Actually, there is a third business model which doesn't exploit its users' privacy, nor does it have to resort to closed-source licensing (but selling add-on services like support and customization). This is the model adopted by companies like Red Hat, Canonical and to some extent Google (in a few products).

The future, in fact, belongs to this third business model that helps a business earn profits without hurting its users in any manner. Ultimately, all the IT companies will have to embrace this model in order to stay in the market and survive. Competition will ensure that they will.

The reason I specified large software companies, is that support and customization works well up to a certain scale, but won't give you a "big five" size company. A software Mittelstand which profits from support and customization might indeed be a possible future, but I think is far from a certainty. Also, I wouldn't consider that to be without disadvantages.

Two example disadvantages:

1) As it is, support and customization for specific non-technical paying users are among the things many top engineers least like to do. The reason being that it takes away from time solving the problems of the large mass of non-paying users. Even under the support & customization model versus the proprietary model, the number of paying users is much smaller in the first case in general, which creates a smaller "high priority" class of users.

2) Certain features and applications, such as traffic-aware maps or voice recognition engines are easy to build by huge centralized organizations which hold all the necessary data. They are challenging things to implement for loose collectives of smaller software companies, specially in a privacy-aware way.

I can't upvote enough that excellent summary of the situation of software companies.

One way to solve that would be to have governments support and subsidies open source software development, but I don't see that happening in the next 5 years at the very least.

So, it is far from a simple problem. For common infrastructure, one can argue governments could fund open source in the same way they fund highways and bridges and physical fiber optic links. But I am not so sure that model would be the best to innovate in end user applications, and I say so as someone working on publicly funded research software.

There is something to be said about the market's ability to make decentralized decisions and focus on satisfying people wants[1], so a centralized software economy is also not a good solution. The problem with markets here is that strong privacy and open source are, for the most part, positive externalities. As a user, the benefit you get from having strong privacy yourself is not usually noticeably high, nor that of having access to the source, specially for a non-technical user, yet society arguably benefits from both. Usually the answer to a problem of unaccounted externalities is government regulation, but in this case, large-enough-to-matter governments have been unanimously on the side of less privacy, rather than more (as is the case of the original article).

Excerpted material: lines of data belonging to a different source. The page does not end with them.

Lemma sim_open_then (c : syscall Z) oc (k : Z -> M B C) k' Q :
  sim K H (call sys c) (on osys oc) (got K H) ->
  (forall e, Q (Unexpected e) (Unexpected e) K H) ->
  (forall fd p K', 0 <= fd -> fd ∉ H -> K ⊆ K' -> K' !! fd = Some p ->
     sim K' ({[fd]} ∪ H) (k fd) (k' p) Q) ->
  sim K H (pbind (call sys c) k) (nbind (on osys oc) k') Q.
Proof.
  intros Hc He Hk. apply sim_bind_l, sim_open_check; [done| |done]. intros e. by apply sim_fail.
Qed.

(** A node entered into the table, and its entry returned. *)
Lemma sim_enter fd p ino (Q : expected EntryOut -> expected EntryOut -> _ -> _ -> Prop) :
  fd ∈ H -> K !! fd = Some p ->
  (forall r, Q r r (delete fd K) (H ∖ {[fd]})) ->
  sim K H (let? n := table_insert sys fd ino in pret (entry_for n))
    (nbind (remember p ino) (fun n => nret (entry_for n))) Q.
Proof.
  intros Hin Hp HQ. apply sim_bind_l, sim_bind_r. eapply sim_try; [by apply sim_insert|].
  intros r r' K' H' (-> & -> & -> & ->). by apply sim_ret.
Qed.
End Steps.

(** ** Callbacks *)

(** What is known stays known. *)
Ltac lift_known :=
  repeat match goal with
  | HK : ?K ⊆ ?K', Hx : ?K !! ?i = Some ?p |- _ =>
      lazymatch goal with
      | _ : K' !! i = Some p |- _ => fail
      | |- _ => pose proof (lookup_weaken _ _ _ _ Hx HK)
      end
  end.

Ltac translated :=
  cbn [translate at_path];
  repeat match goal with Hx : ?K !! ?i = Some ?p |- context [?K !! ?i] => rewrite Hx end; reflexivity.

Lemma in_hand fd (H : gset Z) : fd ∈ {[fd]} ∪ H.
Proof. by apply elem_of_union_l, elem_of_singleton. Qed.

Lemma hand_empty fd : ({[fd]} ∪ ∅) ∖ {[fd]} = (∅ : gset Z).
Proof. by rewrite union_empty_r_L, difference_diag_L. Qed.

Lemma hand_swap fd fd' : fd' <> fd -> ({[fd']} ∪ ({[fd]} ∪ ∅)) ∖ {[fd]} = ({[fd']} ∪ ∅ : gset Z).
Proof.
  intros Hne. rewrite difference_union_distr_l_L, hand_empty.
  f_equal. apply difference_disjoint_L. by apply disjoint_singleton_l, not_elem_of_singleton.
Qed.

Lemma nbind_assoc {A A' C} (x : mirror_op F P D A) (k : A -> mirror_op F P D A')
    (l : A' -> mirror_op F P D C) m :
  nbind (nbind x k) l m = nbind x (fun a => nbind (k a) l) m.
Proof. unfold nbind. by destruct (x m) as [[] ?]. Qed.

Ltac sim_step :=
  lift_known;
  first
  [ apply sim_node_then; [by intros|intros ? ? ? ? ?]
  | apply sim_call_then; [translated|by intros|intros ?]
  | apply sim_call_check; [translated|intros ?|intros ?]
  | apply sim_call_try; [translated|intros ?]
  | eapply sim_open_then; [first [eapply sim_openat | eapply sim_open]; eassumption
    |by intros|intros ? ? ? ? ? ? ?]
  | eapply sim_open_check; [first [eapply sim_openat | eapply sim_open]; eassumption
    |intros ?|intros ? ? ? ? ? ? ?]
  | apply sim_last; [translated|by intros]
  | apply sim_ret; by split
  | apply sim_fail; by split
  | match goal with |- sim _ _ (if ?b then _ else _) (if ?b then _ else _) _ => destruct b end
  | match goal with |- sim _ _ (match ?r with _ => _ end) (match ?r with _ => _ end) _ => destruct r end ].

Lemma sim_statx K ctx ctx' n : sim K ∅ (pt_statx sys ctx n) (mr_statx osys ctx' n) same.
Proof. unfold pt_statx, mr_statx. repeat sim_step. Qed.

Lemma sim_remove ctx n name flags :
  sim ∅ ∅ (let? p := node n in call sys (SysUnlinkat (in_path_fd p) (c_str name) flags))
    (mr_remove osys flags ctx n name) same.
Proof. unfold mr_remove. repeat sim_step. Qed.

Lemma sim_rename ctx od old nd new flags :
  sim ∅ ∅ (pt_rename sys ctx od old nd new flags) (mr_rename osys ctx od old nd new flags) same.
Proof. unfold pt_rename, mr_rename. repeat sim_step. Qed.

Lemma sim_lookupx ctx n name : sim ∅ ∅ (pt_lookupx sys ctx n name) (mr_lookupx osys ctx n name) same.
Proof.
  unfold pt_lookupx, mr_lookupx. sim_step. eapply sim_try; [by apply sim_openat|].
  intros r r' K1 H1 HQ. destruct r as [fd|e], r' as [q|e']; cbn in HQ; try done.
  - destruct HQ as (? & ? & ? & ? & ->). sim_step.
    + apply sim_drop; [apply in_hand|]. apply sim_fail. split; [done|apply hand_empty].
    + apply sim_enter; [apply in_hand|done|]. intros r. split; [done|apply hand_empty].
  - destruct HQ as (-> & -> & ->). repeat sim_step.
Qed.

Lemma sim_when {C} K b (c : syscall unit) oc (k : unit -> M B C) k' :
  translate K ∅ c = Some oc -> sim K ∅ (k tt) (k' tt) same ->
  sim K ∅ (pbind (when b (call sys c)) k) (nbind (nwhen b (on osys oc)) k') same.
Proof.
  intros Hc Hk. destruct b; [|exact Hk]. apply sim_call_then; [done|done|by intros []].
Qed.

(** What is known of the tables. *)
Lemma sim_known {A C} K K' H (x : M B A) (y : mirror_op F P D C) Q s m :
  sim K' H x y Q -> mirrors K H s m -> K' ⊆ fds s ->
  exists K' H', Q (fst (x s)) (fst (y m)) K' H' /\ mirrors K' H' (snd (x s)) (snd (y m)).
Proof. intros Hx Hm HK. apply Hx. by eapply mirrors_known. Qed.

(** An open file, on both sides. *)
Lemma open_file_rel K H s m fh :
  mirrors K H s m ->
  match open_file m fh with
  | Some p => exists fd, file_fd s fh = fd /\ 0 <= fd /\ fds s !! fd = Some p
  | None => file_fd s fh < 0
  end.
Proof.
  intros Hm. unfold open_file, file_fd. destruct (fh =? 0); [lia|].
  pose proof (ms_files _ _ _ _ Hm fh) as Hh.
  destruct (pt_files s !! (fh : Z)) as [fd|]; inversion Hh as [? p [Hp H0]|]; subst; [|cbn; lia].
  by exists fd.
Qed.

Lemma sim_setstatx ctx n fh i :
  sim ∅ ∅ (pt_setstatx sys ctx n fh i) (mr_setstatx osys ctx n fh i) same.
Proof.
  intros s m Hm. unfold pt_setstatx, mr_setstatx. pose proof (open_file_rel _ _ s m fh Hm) as Hf.
  destruct (open_file m fh) as [p|].
  - destruct Hf as (fd & -> & H0 & Hp). destruct (Z.ltb_spec fd 0); [lia|].
    unfold on_target. destruct (Z.leb_spec 0 fd); [|lia].
    eapply (sim_known _ {[fd := p]}); [|exact Hm|by apply map_singleton_subseteq_l].
    pose proof (lookup_singleton_eq fd p) as Hk. apply sim_pret.
    repeat (apply sim_when; [translated|]). apply sim_statx.
  - destruct (Z.ltb_spec (file_fd s fh) 0); [|lia]. unfold on_target.
    destruct (Z.leb_spec 0 (file_fd s fh)); [lia|].
    eapply sim_known; [|exact Hm|apply map_empty_subseteq]. apply sim_bind_assoc. sim_step.
    apply sim_pret. repeat (apply sim_when; [translated|]). apply sim_statx.
Qed.

Lemma sim_link ctx old nd name : sim ∅ ∅ (pt_link sys ctx old nd name) (mr_link osys ctx old nd name) same.
Proof. unfold pt_link, mr_link. repeat sim_step. Qed.

Lemma sim_readlink ctx n : sim ∅ ∅ (pt_readlink sys ctx n) (mr_readlink osys ctx n) same.
Proof. unfold pt_readlink, mr_readlink. repeat sim_step. Qed.

Lemma sim_statfs ctx n : sim ∅ ∅ (pt_statfs sys ctx n) (mr_statfs osys ctx n) same.
Proof. unfold pt_statfs, mr_statfs. repeat sim_step. Qed.

Lemma sim_setxattr ctx n name value flags :
  sim ∅ ∅ (pt_setxattr sys ctx n name value flags) (mr_setxattr osys ctx n name value flags) same.
Proof. unfold pt_setxattr, mr_setxattr. repeat sim_step. Qed.

Lemma sim_removexattr ctx n name :
  sim ∅ ∅ (pt_removexattr sys ctx n name) (mr_removexattr osys ctx n name) same.
Proof. unfold pt_removexattr, mr_removexattr. repeat sim_step. Qed.

Lemma sim_open_file ctx n flags : sim ∅ ∅ (pt_open sys ctx n flags) (mr_open osys ctx n flags) same.
Proof.
  unfold pt_open, mr_open. do 2 sim_step. intros s m Hm.
  edestruct sim_add_file as (Ka & Ha & [Hr ->] & Hma); [..|exact Hm|];
    [apply in_hand|eassumption|done|].
  rewrite hand_empty in Hma. by exists Ka, ∅.
Qed.

Lemma sim_opendir ctx n : sim ∅ ∅ (pt_opendir sys ctx n) (mr_opendir osys ctx n) same.
Proof.
  unfold pt_opendir, mr_opendir. do 2 sim_step. intros s m Hm.
  edestruct sim_open_dir as (Ka & Ha & [Hr ->] & Hma); [..|exact Hm|];
    [apply in_hand|eassumption|].
  rewrite hand_empty in Hma. by exists Ka, ∅.
Qed.

(** The node opened for one call. *)
Lemma sim_reopen {A} n flags (c : Z -> syscall A) oc :
  (forall K fd p, K !! fd = Some p -> translate K ∅ (c fd) = Some (oc p)) ->
  sim ∅ ∅
    (let? i := node n in
     let? t := call sys (SysOpen (ProcFd (in_path_fd i)) flags) in
     attempt r := call sys (c t) in
     let? _ := drop_fd sys t in of_result r)
    (nbind (place n) (fun p => nbind (on osys (ObjOpen p flags)) (fun q => on osys (oc q)))) same.
Proof.
  intros Hc. do 2 sim_step. eapply sim_weaken_r; [|apply sim_call_try; [by apply Hc|]].
  - intros m. unfold ntry. by destruct (on osys _ m).
  - intros r. apply sim_drop; [apply in_hand|]. intros s m Hm. rewrite hand_empty in Hm. by eexists _, _.
Qed.

Lemma with_io_reopen {A} n fh mode (c : Z -> syscall A) s :
  file_fd s fh < 0 ->
  with_io sys n fh mode c s =
    (let? i := node n in
     let? t := call sys (SysOpen (ProcFd (in_path_fd i)) (Z.lor mode O_CLOEXEC)) in
     attempt r := call sys (c t) in
     let? _ := drop_fd sys t in of_result r) s.
Proof.
  intros Hf. unfold with_io, io_fd, pbind, ptry. destruct (Z.leb_spec 0 (file_fd s fh)); [lia|].
  destruct (node n s) as [[i|e] s1]; [|done].
  destruct (call sys (SysOpen _ _) s1) as [[t|e] s2]; [|done]. cbn [pret].
  destruct (call sys (c t) s2) as [r s3]. change (option_list (Some t)) with [t].
  cbn [drop_fds]. unfold pbind. by destruct (drop_fd sys t s3) as [[] ?].
Qed.

(** I/O on an open file, or on the node opened for it. *)
Lemma sim_with_io {A} n fh mode (c : Z -> syscall A) oc :
  (forall K fd p, K !! fd = Some p -> translate K ∅ (c fd) = Some (oc p)) ->
  sim ∅ ∅ (with_io sys n fh mode c) (nbind (io_place osys n fh mode) (fun p => on osys (oc p))) same.
Proof.
  intros Hc s m Hm. pose proof (open_file_rel _ _ s m fh Hm) as Hf.
  destruct (open_file m fh) as [p|] eqn:Ef.
  - destruct Hf as (fd & Hfd & H0 & Hp).
    destruct (sim_known ∅ {[fd := p]} ∅ (call sys (c fd)) (on osys (oc p)) (still {[fd := p]} ∅) s m)
      as (K1 & H1 & (Hr & -> & ->) & Hm1); [by apply sim_call, Hc, lookup_singleton_eq|done| |].
    { by apply map_singleton_subseteq_l. }
    unfold with_io, io_place, nbind, pbind, io_fd, ptry. rewrite Ef, Hfd.
    destruct (Z.leb_spec 0 fd); [|lia]. cbn [pret].
    destruct (call sys (c fd) s) as [r s1], (on osys (oc p) m) as [r' m1].
    cbn in Hr, Hm1. subst r'. by eexists _, _.
  - rewrite (with_io_reopen n fh mode c s) by done.
    replace (nbind (io_place osys n fh mode) (fun p => on osys (oc p)) m) with
      (nbind (place n) (fun p => nbind (on osys (ObjOpen p (Z.lor mode O_CLOEXEC)))
                                   (fun q => on osys (oc q))) m); [by apply sim_reopen|].
    unfold io_place, nbind. rewrite Ef. by destruct (place n m) as [[] ?].
Qed.

Lemma sim_tmpfile K p i mode :
  K !! in_path_fd i = Some p ->
  sim K ∅ (mkobjx_tmpfile sys i mode) (mr_tmpfile osys p mode) same.
Proof.
  intros Hp. unfold mkobjx_tmpfile, mr_tmpfile. do 2 sim_step.
  { apply sim_close_and_fail; [apply in_hand|]. split; [done|apply hand_empty]. }
  sim_step. { apply sim_close_and_fail; [apply in_hand|]. split; [done|apply hand_empty]. }
  apply sim_drop; [apply elem_of_union_r, in_hand|].
  match goal with Hn : _ ∉ {[_]} ∪ ∅ |- _ =>
    apply not_elem_of_union in Hn as [Hn%not_elem_of_singleton _]; rewrite hand_swap by done end.
  apply sim_enter; [apply in_hand|by rewrite lookup_delete_ne|].
  intros r. split; [done|apply hand_empty].
Qed.

(** The steps before the new object is looked up leave nothing in hand. *)
Lemma sim_create K p i mi :
  K !! in_path_fd i = Some p -> sim K ∅ (mkobjx_create sys i mi) (mr_create osys p mi) (still K ∅).
Proof. intros Hp. unfold mkobjx_create, mr_create. repeat sim_step. Qed.

Lemma sim_own K p i mi :
  K !! in_path_fd i = Some p -> sim K ∅ (mkobjx_chown sys i mi) (mr_own osys p mi) (still K ∅).
Proof. intros Hp. unfold mkobjx_chown, mr_own. repeat sim_step. Qed.

Lemma sim_still_then {A C} K (x : M B A) y (k : A -> M B C) k' :
  sim K ∅ x y (still K ∅) -> (forall a, sim K ∅ (k a) (k' a) same) ->
  sim K ∅ (pbind x k) (nbind y k') same.
Proof.
  intros Hx Hk. apply sim_bind_l, sim_bind_r. eapply sim_try; [exact Hx|].
  intros r r' K' H' (<- & -> & ->). destruct r; [done|by apply sim_fail].
Qed.

Lemma sim_mkobjx ctx n mi : sim ∅ ∅ (pt_mkobjx sys ctx n mi) (mr_mkobjx osys ctx n mi) same.
Proof.
  unfold pt_mkobjx, mr_mkobjx. sim_step. destruct (negb _); [by apply sim_tmpfile|].
  apply sim_still_then; [by apply sim_create|]. intros _.
  apply sim_still_then; [by apply sim_own|]. intros _. unfold find_node.
  eapply sim_weaken_r; [intros m; symmetry; apply nbind_assoc|]. sim_step.
  eapply sim_weaken_r; [intros m; symmetry; apply nbind_assoc|]. sim_step.
  - apply sim_close_and_fail; [apply in_hand|]. split; [done|apply hand_empty].
  - apply sim_enter; [apply in_hand|done|]. intros r. split; [done|apply hand_empty].
Qed.

(** ** Reading directories *)

Lemma stream_call {A} s m (c : syscall A) oc :
  mirrors ∅ ∅ s m -> translate ∅ (streams s) c = Some oc ->
  fst (call sys c s) = fst (on osys oc m) /\
  mirrors ∅ ∅ (snd (call sys c s)) (snd (on osys oc m)) /\
  streams (snd (call sys c s)) = streams s.
Proof.
  intros Hm Hc. unfold call, on. destruct (sys A c (pt_sys s)) as [r b'] eqn:E.
  destruct (call_on_place A c oc (pt_sys s) r b' (translate_mono _ _ _ _ c oc
    (map_empty_subseteq _) (reflexivity _) Hc) E) as (Ho & Hf & Hd).
  rewrite <- (ms_backing _ _ _ _ Hm), Ho. cbn [fst snd]. split; [done|]. split; [|done].
  eapply mirrors_sys; [exact Hm|done|by rewrite Hf|by rewrite Hd|apply map_empty_subseteq|].
  intros fd Hin. by apply not_elem_of_empty in Hin.
Qed.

[1] Ideally, software should be designed so that it preserves privacy as much as possible while achieving its function, and is open source, and it provides all the million features and reasons people use something like Facebook, Snapchat, Youtube, etc. Just having privacy preserving software written for and by technophiles is not and can never be a complete solution.

For individual projects, it has already happened. BSD development, for example, was sponsored by DARPA in the 1980s. The German government supported the GnuPG project for a while. I am certain there are more examples - but you are right in that it has not been done systematically.

(Which does not invalidate your point one way or the other.)

Not quite the same, I can appreciate, but inroads are being made with the UK Digital efforts being mostly open source.